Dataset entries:

(* ===== verification/Atomic.v ===== *)
(** * Atomic file replacement

    [crates/rw-store/src/atomic.rs]: a file is written under a hidden
    temporary name of the same directory, synced, renamed over the destination
    and the directory synced. Several writers, of one process or of many, run
    these system calls in any order; each call may fail, and the machine may
    stop between any two of them. The Unix versions of [replace_file] and
    [sync_parent] are modelled, from the point where the directory exists. *)
From Stdlib Require Import ZArith Lia Ascii String.
From stdpp Require Import base list strings numbers gmap.
From S2P Require Import Prelude Format Text.

Local Open Scope Z_scope.

(** ** A directory *)

(** What a name stands for. Files are inodes, which keep their number for as
    long as anyone may have them open. *)
Inductive Node := FileNode (inode : nat) | LinkNode | DirNode | SpecialNode.

#[global] Instance Node_eq_dec : EqDecision Node.
Proof. solve_decision. Defined.

(** The content of a file, and the content the last [sync_all] made durable. *)
Record Inode := { data : list byte; synced : option (list byte) }.

(** [history]: the names as they were since the last sync of the directory,
    which of them a crash leaves is open. *)
Record Dir := {
  names : gmap string Node;
  inodes : list Inode;
  history : list (gmap string Node)
}.

Definition set_names (m : gmap string Node) (d : Dir) : Dir :=
  {| names := m; inodes := inodes d; history := m :: history d |}.

(** [OpenOptions::create_new]. *)
Definition create_new (name : string) (d : Dir) : option (nat * Dir) :=
  match names d !! name with
  | Some _ => None
  | None =>
      let i := length (inodes d) in
      Some (i, set_names (<[name := FileNode i]> (names d))
                 {| names := names d; inodes := inodes d ++ [{| data := []; synced := None |}]; history := history d |})
  end.

Definition set_inode (i : nat) (f : Inode -> Inode) (d : Dir) : Dir :=
  {| names := names d; inodes := alter f i (inodes d); history := history d |}.

(** A [write] of some bytes through the open handle. *)
Definition append (i : nat) (bs : list byte) : Dir -> Dir :=
  set_inode i (fun n => {| data := data n ++ bs; synced := synced n |}).
(** [File::sync_all]. *)
Definition sync_file (i : nat) : Dir -> Dir := set_inode i (fun n => {| data := data n; synced := Some (data n) |}).

(** [fs::rename] within the directory: it replaces anything but a directory. *)
Definition rename (source destination : string) (d : Dir) : option Dir :=
  match names d !! source, names d !! destination with
  | None, _ | _, Some DirNode => None
  | Some n, _ => Some (set_names (<[destination := n]> (delete source (names d))) d)
  end.

(** [fs::remove_file]; nothing happens when the name is gone or a directory. *)
Definition remove_file (name : string) (d : Dir) : Dir :=
  match names d !! name with
  | None | Some DirNode => d
  | Some _ => set_names (delete name (names d)) d
  end.

(** [sync_all] of the directory. *)
Definition sync_names (d : Dir) : Dir := {| names := names d; inodes := inodes d; history := [names d] |}.

(** ** Writers *)

(** [temp_path_for]: [.{file_name}.tmp-{pid}-{seq}]. *)
Definition temp_name (file_name : string) (pid seq : Z) : string :=
  of_bytes (bytes "." ++ bytes file_name ++ bytes ".tmp-" ++ fmt_padded 0 pid ++ bytes "-" ++ fmt_padded 0 seq).

(** A call of [atomic_write_bytes]. *)
Record Writer := { w_pid : Z; w_file : string; w_bytes : list byte }.

(** Where [atomic_write_with] is: opening the temporary file, writing and
    syncing it, renaming it, syncing the directory, or removing it after a
    failure. *)
Inductive Pc :=
| Opening
| Writing (tmp : string) (inode : nat) (todo : list byte)
| Synced (tmp : string) (inode : nat)
| Replaced (tmp : string) (inode : nat)
| CleaningUp (tmp : string)
| Returned (result : RwResult unit).

(** [seqs]: the counter [SEQ] of each process. *)
Record World := { dir : Dir; seqs : Z -> Z; pcs : list (Writer * Pc) }.

(** The system calls; [CallFails] and [CallRemoveFails] return an error and
    change nothing. *)
Inductive Call := CallOpen | CallWrite (n : nat) | CallSync | CallRename | CallSyncDir | CallRemove | CallFails | CallRemoveFails.

Definition io_error : RwStoreError := Io "{0}".

Definition bump (pid : Z) (s : Z -> Z) : Z -> Z := fun p => if p =? pid then (s p + 1) mod u64_limit else s p.

(** One call of one writer: the place it gets to, the directory and the
    counters. [None] when the code does not make this call here. *)
Definition call_step (w : Writer) (pc : Pc) (c : Call) (d : Dir) (s : Z -> Z) : option (Pc * Dir * (Z -> Z)) :=
  match pc, c with
  | Opening, CallOpen =>
      let candidate := temp_name (w_file w) (w_pid w) (s (w_pid w)) in
      let s := bump (w_pid w) s in
      match create_new candidate d with
      | Some (i, d) => Some (Writing candidate i (w_bytes w), d, s)
      | None => Some (Opening, d, s)
      end
  | Opening, CallFails => Some (Returned (Err io_error), d, bump (w_pid w) s)
  | Writing tmp i todo, CallWrite n => Some (Writing tmp i (drop n todo), append i (take n todo) d, s)
  | Writing tmp i todo, CallSync => match todo with [] => Some (Synced tmp i, sync_file i d, s) | _ :: _ => None end
  | Writing tmp i _, CallFails => Some (CleaningUp tmp, d, s)
  | Synced tmp i, CallRename => d ← rename tmp (w_file w) d; Some (Replaced tmp i, d, s)
  | Synced tmp i, CallFails => Some (CleaningUp tmp, d, s)
  | Replaced tmp i, CallSyncDir => Some (Returned (Ok tt), sync_names d, s)
  | Replaced tmp i, CallFails => Some (CleaningUp tmp, d, s)
  | CleaningUp tmp, CallRemove => Some (Returned (Err io_error), remove_file tmp d, s)
  | CleaningUp tmp, CallRemoveFails => Some (Returned (Err io_error), d, s)
  | _, _ => None
  end.

(** One call of writer [k]. *)
Definition world_step (u : World) (x : nat * Call) : option World :=
  '(w, pc) ← pcs u !! x.1;
  '(pc, d, s) ← call_step w pc x.2 (dir u) (seqs u);
  Some {| dir := d; seqs := s; pcs := <[x.1 := (w, pc)]> (pcs u) |}.

Fixpoint run_calls (calls : list (nat * Call)) (u : World) : option World :=
  match calls with
  | [] => Some u
  | x :: calls => u ← world_step u x; run_calls calls u
  end.

(** All writers about to start in a directory. *)
Definition start_world (d : Dir) (s : Z -> Z) (ws : list Writer) : World :=
  {| dir := d; seqs := s; pcs := (fun w => (w, Opening)) <$> ws |}.

(** ** What a crash leaves *)

(** Each name keeps one of the entries it had since the directory was last
    synced; files keep what was synced. *)
Definition crash_entry (d : Dir) (name : string) (e : option Node) : Prop :=
  e = names d !! name \/ exists m, m ∈ history d /\ e = m !! name.

(** ** Temporary names *)

Definition visible (name : string) : Prop := head (bytes name) <> Some (chr 46).

Lemma temp_name_hidden f pid seq : ~ visible (temp_name f pid seq).
Proof. intros H. apply H. unfold temp_name. rewrite bytes_of_bytes. reflexivity. Qed.

Lemma decimal_digits z : 0 <= z < u64_limit -> all_digits (fmt_padded 0 z)
  /\ exists n, fixed 20 z = replicate n (chr 48) ++ fmt_padded 0 z /\ (n + length (fmt_padded 0 z) = 20)%nat.
Proof.
  intros Hz. assert (fmt_padded 0 z = decimal 20 z []) as -> by done.
  destruct (decimal_fixed 20 20 z) as [Hl He]; [lia|unfold u64_limit in Hz; change (10 ^ Z.of_nat 20) with 100000000000000000000; lia|].
  split.
  - pose proof (fixed_digits 20 z) as Hf. rewrite <- He in Hf. by apply Forall_app in Hf as [_ Hf].
  - eexists. split; [symmetry; exact He|]. lia.
Qed.

Lemma decimal_inj a b : 0 <= a < u64_limit -> 0 <= b < u64_limit -> fmt_padded 0 a = fmt_padded 0 b -> a = b.
Proof.
  intros Ha Hb E. destruct (decimal_digits a Ha) as (_ & n & En & Ln). destruct (decimal_digits b Hb) as (_ & m & Em & Lm).
  rewrite E in *. assert (n = m) as -> by lia. rewrite <- Em in En.
  assert (forall z, 0 <= z < u64_limit -> digits_from 0 (fixed 20 z) = Some z) as H.
  { intros z Hz. apply digits_from_fixed. unfold u64_limit in Hz. change (10 ^ Z.of_nat 20) with 100000000000000000000. lia. }
  pose proof (H a Ha) as E1. rewrite En, (H b Hb) in E1. congruence.
Qed.

Lemma digits_no_dash l : all_digits l -> chr 45 ∉ l.
Proof. intros H Hin. pose proof (proj1 (list.Forall_forall _ _) H _ Hin) as E. vm_compute in E. discriminate. Qed.

(** The last separator splits a text in one way. *)
Lemma split_last {A} (c : A) x y x' y' : (c ∉ y) -> (c ∉ y') -> x ++ c :: y = x' ++ c :: y' -> x = x' /\ y = y'.
Proof.
  revert x'. induction x as [|a x IH]; intros [|a' x'] Hy Hy' E; simpl in E.
  - by injection E as ->.
  - injection E as -> ->. exfalso. apply Hy. rewrite elem_of_app. right. left.
  - injection E as -> <-. exfalso. apply Hy'. rewrite elem_of_app. right. left.
  - injection E as -> E. apply IH in E as [-> ->]; done.
Qed.

Lemma temp_name_inj f p q f' p' q' :
  0 <= p < u64_limit -> 0 <= q < u64_limit -> 0 <= p' < u64_limit -> 0 <= q' < u64_limit ->
  temp_name f p q = temp_name f' p' q' -> p = p' /\ q = q'.
Proof.
  intros Hp Hq Hp' Hq' E. apply of_bytes_inj in E.
  assert (forall g a b, bytes "." ++ bytes g ++ bytes ".tmp-" ++ fmt_padded 0 a ++ bytes "-" ++ fmt_padded 0 b
    = ((bytes "." ++ bytes g ++ bytes ".tmp") ++ chr 45 :: fmt_padded 0 a) ++ chr 45 :: fmt_padded 0 b) as R.
  { intros. rewrite <- !app_assoc. reflexivity. }
  rewrite !R in E. pose proof (fun z Hz => digits_no_dash _ (proj1 (decimal_digits z Hz))) as Hd.
  apply split_last in E as [E E2]; [|by apply Hd..]. apply split_last in E as [_ E1]; [|by apply Hd..].
  split; by apply decimal_inj.
Qed.

(** ** One call *)

Definition tmp_of (pc : Pc) : option string :=
  match pc with Writing t _ _ | Synced t _ | Replaced t _ | CleaningUp t => Some t | _ => None end.
(** The inode that is not published yet. *)
Definition owner_of (pc : Pc) : option nat := match pc with Writing _ i _ | Synced _ i => Some i | _ => None end.
Definition complete (w : Writer) : Inode := {| data := w_bytes w; synced := Some (w_bytes w) |}.

Definition pc_ok (d : Dir) (w : Writer) (pc : Pc) : Prop :=
  match pc with
  | Writing t i todo => names d !! t = Some (FileNode i) /\ exists x, inodes d !! i = Some x /\ data x ++ todo = w_bytes w
  | Synced t i => names d !! t = Some (FileNode i) /\ inodes d !! i = Some (complete w)
  | Replaced t _ => names d !! t = None
  | CleaningUp t => names d !! t = None \/ exists i, names d !! t = Some (FileNode i)
  | _ => True
  end.

Lemma create_new_inv n d i d' : create_new n d = Some (i, d') -> names d !! n = None /\ i = length (inodes d)
  /\ d' = {| names := <[n := FileNode i]> (names d); inodes := inodes d ++ [{| data := []; synced := None |}];
             history := <[n := FileNode i]> (names d) :: history d |}.
Proof. unfold create_new. destruct (names d !! n); [done|]. by intros [= <- <-]. Qed.

Lemma rename_inv a b d d' : rename a b d = Some d' -> exists n, names d !! a = Some n /\ names d !! b <> Some DirNode
  /\ d' = set_names (<[b := n]> (delete a (names d))) d.
Proof.
  unfold rename. destruct (names d !! a) as [n|]; [|done].
  destruct (names d !! b) as [[]|] eqn:E; try done; intros [= <-]; exists n; done.
Qed.

(** The cases of a call that is made. *)
Ltac call_cases H :=
  match type of H with call_step _ ?pc ?c ?d _ = Some (_, ?d', _) =>
    destruct pc as [|t i todo|t i|t i|t|r]; destruct c as [|m| | | | | |]; cbn [call_step] in H; try discriminate H;
    try (lazymatch type of H with context [match ?x with [] => _ | _ :: _ => _ end] => destruct x; try discriminate H end);
    [destruct (create_new _ d) as [[? ?]|] eqn:Ec in H; [apply create_new_inv in Ec as (Hnew & -> & ->)|]|..];
    try (destruct (rename _ _ d) as [?|] eqn:Er in H; cbn [mbind option_bind] in H; [|discriminate H]; apply rename_inv in Er as (node & Hsrc & Hdst & ->));
    injection H as <- <- <-
  end.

### Exercise directions
Exact duplication is required for the lines above, from the line that contains "(** One call of writer [k]. *)" to the line that contains "intros Ha Hb", inclusive; omit all others.

### Answer below
(** One call of writer [k]. *)
Definition world_step (u : World) (x : nat * Call) : option World :=
  '(w, pc) ← pcs u !! x.1;
  '(pc, d, s) ← call_step w pc x.2 (dir u) (seqs u);
  Some {| dir := d; seqs := s; pcs := <[x.1 := (w, pc)]> (pcs u) |}.

Fixpoint run_calls (calls : list (nat * Call)) (u : World) : option World :=
  match calls with
  | [] => Some u
  | x :: calls => u ← world_step u x; run_calls calls u
  end.

(** All writers about to start in a directory. *)
Definition start_world (d : Dir) (s : Z -> Z) (ws : list Writer) : World :=
  {| dir := d; seqs := s; pcs := (fun w => (w, Opening)) <$> ws |}.

(** ** What a crash leaves *)

(** Each name keeps one of the entries it had since the directory was last
    synced; files keep what was synced. *)
Definition crash_entry (d : Dir) (name : string) (e : option Node) : Prop :=
  e = names d !! name \/ exists m, m ∈ history d /\ e = m !! name.

(** ** Temporary names *)

Definition visible (name : string) : Prop := head (bytes name) <> Some (chr 46).

Lemma temp_name_hidden f pid seq : ~ visible (temp_name f pid seq).
Proof. intros H. apply H. unfold temp_name. rewrite bytes_of_bytes. reflexivity. Qed.

Lemma decimal_digits z : 0 <= z < u64_limit -> all_digits (fmt_padded 0 z)
  /\ exists n, fixed 20 z = replicate n (chr 48) ++ fmt_padded 0 z /\ (n + length (fmt_padded 0 z) = 20)%nat.
Proof.
  intros Hz. assert (fmt_padded 0 z = decimal 20 z []) as -> by done.
  destruct (decimal_fixed 20 20 z) as [Hl He]; [lia|unfold u64_limit in Hz; change (10 ^ Z.of_nat 20) with 100000000000000000000; lia|].
  split.
  - pose proof (fixed_digits 20 z) as Hf. rewrite <- He in Hf. by apply Forall_app in Hf as [_ Hf].
  - eexists. split; [symmetry; exact He|]. lia.
Qed.

Lemma decimal_inj a b : 0 <= a < u64_limit -> 0 <= b < u64_limit -> fmt_padded 0 a = fmt_padded 0 b -> a = b.
Proof.
  intros Ha Hb E. destruct (decimal_digits a Ha) as (_ & n & En & Ln). destruct (decimal_digits b Hb) as (_ & m & Em & Lm).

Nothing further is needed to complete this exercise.